What is dancing if not a socially acceptable and non destructive method of showing passion. She enabled etiquette and complex social structures and I only saw her as an uncontrollable passion but passion could be controlled. It could be channeled to dancing and music and to art. It can be an explosive orgasm or a delicate flower. I dance with Agrat and lose myself into her I am seeing her in a completely new light. Only when the song is over, she talk to me and her voice is the sweetest one. She is not offended and is not mocking me. Her words echo directly into my soul.
“Try and see me for what I really am... I am so much more than you understand.”I open my eyes and Agrat is fully clothed, dressed like a disco diva and holding a red rose, she kisses me a long, soft and delicate kiss, full of love and emotion. I can barely contain her kiss, and eventually I need to catch my breath. When I disengage, Agrat hands me her flower.
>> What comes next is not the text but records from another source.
(* ===== verification/ServerFacts.v ===== *)
(** * The server keeps its execution rows well-formed

    Every operation of the server that runs on its own (a poll, a completion,
    a watchdog sweep, the retention pass, the restore at boot, a
    deregistration) as one step of the whole server, and the invariant all of
    them keep together, whatever the store calls return and however the
    operations follow each other. *)

From S2P Require Import Prelude RustStr Chrono Schedule Trigger RunnerTypes Queue Registry RunnerApi.
From S2P Require Import Durations Execution JobConfig Quota RegisterFire Restore Scheduler.
From S2P Require Import Store StoreCalls Sqlite SqliteFacts Lifecycle Server.
From S2P Require Import Alerts DemoServer Requeue Dispatch TriggerApi DispatchFacts Completion CompletionFacts.
From S2P Require Import Caller ExecutionApi Watchdog WatchdogFacts WatchdogAlerts.
From stdpp Require Import relations.

Local Open Scope string_scope.
Local Open Scope Z_scope.

(** ** Operations *)

Inductive ServerOp `{J : Json} `{C : Chrono} :=
| OpTick (triggers : gmap string Trigger) (jobs : gmap string JobConfig) (quota : QuotaGuard)
    (pending : list PendingRegisterFire) (m : MaintenanceState) (order : list string)
    (mono : string -> Z) (now : instant)
| OpRestore (jobs : list JobConfig) (order : list string)
| OpPoll (binding : bool) (ctx : CallerContext) (jobs : option (list JobConfig)) (m : MaintenanceState)
    (order : list string) (req : PollRequest)
| OpTakeover (jobs : option (list JobConfig)) (rid : string)
| OpComplete (binding : bool) (ctx : CallerContext) (closed : bool) (event : CompletionEvent)
| OpProcess (jobs : list JobConfig) (random : f64) (event : CompletionEvent)
| OpSweep (jobs : gmap string JobConfig) (triggers : option (gmap string Trigger))
    (m : option MaintenanceState) (order : list string) (now : instant) (f : Fired)
| OpPrune (jobs : gmap string JobConfig) (order : list string) (now : instant) (retention : option Z)
| OpDeregister (jobs : option (list JobConfig)) (rid : string)
| OpTrigger (jobs : option (list JobConfig)) (window : Z) (refused : option Z) (req : TriggerRequest)
| OpRenew (binding : bool) (ctx : CallerContext) (rid eid : string)
| OpEvents (binding : bool) (ctx : CallerContext) (id : string) (events : list WorkEvent)
| OpCancel (ctx : CallerContext) (id : string)
| OpReplay (jobs : option (list JobConfig)) (diff : bool -> Z -> string -> string) (ctx : CallerContext)
    (id : string) (body : option bool)
| OpDeleteLetter (ctx : CallerContext) (id : string)
| OpBulkDelete (ctx : CallerContext) (req : BulkDeleteRequest).

Section Ops.
  Context `{C : Chrono} `{J : Json} `{E : Env} {St : Type} `{SO : StoreOps St}.
  Context (transport : string -> ChannelConfig -> string -> FailureContext -> instant -> Sent).
  Context (alerts : AlertsConfig).

(** A tick of the scheduler loop, which keeps its triggers, rate limit and
    pending adoptions to itself and shares the store, the runner state and the
    ids. *)
Definition run_tick (trs : gmap string Trigger) (jobs : gmap string JobConfig) (g : QuotaGuard)
    (pending : list PendingRegisterFire) (m : MaintenanceState) (order : list string)
    (mono : string -> Z) (now : instant) : M St TickResult := fun w =>
  let '(l, r) := tick json_strings uuid
                   (MkLoop trs jobs (w_store w) (w_app w) g pending m (w_ids w)) order mono now in
  (MkWorld (store l) (runner l) (w_throttle w) (w_clock w) (uuids_drawn l), r).

(** One round of a long poll: what other tasks do between two rounds is
    operations of its own. *)
Definition run_op (op : ServerOp) : M St unit :=
  match op with
  | OpTick trs jobs g pending m order mono now =>
      _ ← run_tick trs jobs g pending m order mono now; mret tt
  | OpRestore jobs order => _ ← restore_queued_executions jobs order; mret tt
  | OpPoll binding ctx jobs m order req => _ ← poll_request true jobs binding ctx m order [] req; mret tt
  | OpTakeover jobs rid => takeover_requeue jobs rid
  | OpComplete binding ctx closed event => _ ← complete_request true binding ctx closed event; mret tt
  | OpProcess jobs random event => _ ← process transport jobs alerts random event; mret tt
  | OpSweep jobs triggers m order now f =>
      _ ← sweep transport alerts CLAIM_SWEEP_LIMIT jobs triggers m order now f; mret tt
  | OpPrune jobs order now retention => _ ← prune_executions jobs order now retention; mret tt
  | OpDeregister jobs rid => deregister_runner true jobs rid
  | OpTrigger jobs window refused req => _ ← handle_trigger true jobs window refused req; mret tt
  | OpRenew binding ctx rid eid => _ ← handle_renew true binding ctx rid eid; mret tt
  | OpEvents binding ctx id events => _ ← handle_events true binding ctx id events; mret tt
  | OpCancel ctx id => _ ← handle_cancel true ctx id; mret tt
  | OpReplay jobs diff ctx id body => _ ← handle_replay true jobs diff ctx id body; mret tt
  | OpDeleteLetter ctx id => _ ← handle_delete true ctx id; mret tt
  | OpBulkDelete ctx req => _ ← handle_bulk_delete true ctx req; mret tt
  end.
End Ops.

Section Facts.
  Context `{C : Chrono} `{J : Json} `{E : Env} {St : Type} `{SL : StoreLaws St}.
  Context (transport : string -> ChannelConfig -> string -> FailureContext -> instant -> Sent).

(** ** The store through a tick *)

Section TickStore.
  Context (R : St -> St -> Prop) `{!PreOrder R}.
  Context (R_state : forall s row, R s (upsert_job_state s row).1)
          (R_fire : forall s row, R s (upsert_register_fire s row).1)
          (R_create : forall s ex, fresh_row ex -> R s (create_execution s ex).1)
          (R_advance : forall s ex row, fresh_row ex -> R s (create_execution_and_advance_job_state s ex row).1).

Lemma queued_row_ok job id fire now : fresh_row (queued_execution json_strings job id fire now).
Proof. by unfold fresh_row, row_ok. Qed.
#[local] Hint Resolve queued_row_ok : croniq.

Lemma foldl_rel {A X} (f : A -> X -> A) (proj : A -> St) l a :
  (forall a x, R (proj a) (proj (f a x))) -> R (proj a) (proj (foldl f a l)).
Proof.
  intros Hf. revert a. induction l as [|x l IH]; intros a; [reflexivity|]. cbn.
  transitivity (proj (f a x)); [apply Hf|apply IH].
Qed.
“Take it, love” She say and then disappears. The red rose is all that is left from our dance. I place the rose in a small ertl on the table and continue dancing alone until my guests arrive. I can feel the heat but it is not Agrat. These are my own cheeks and I am blushed like a teenager who just had his first kiss.
I thought that I was going to teach her about passion?! My new discoveries are all obvious to her. Yet, she contained my anger and my arrogance. My anger was on my own social limitations. I was wrong to direct it at her. She was open enough to let me make my own mistakes even if I treated her badly. She is immortal and has patience that I do not. Could Agrat be the mentor I need to be happy? Is it me that is incapable of understanding her?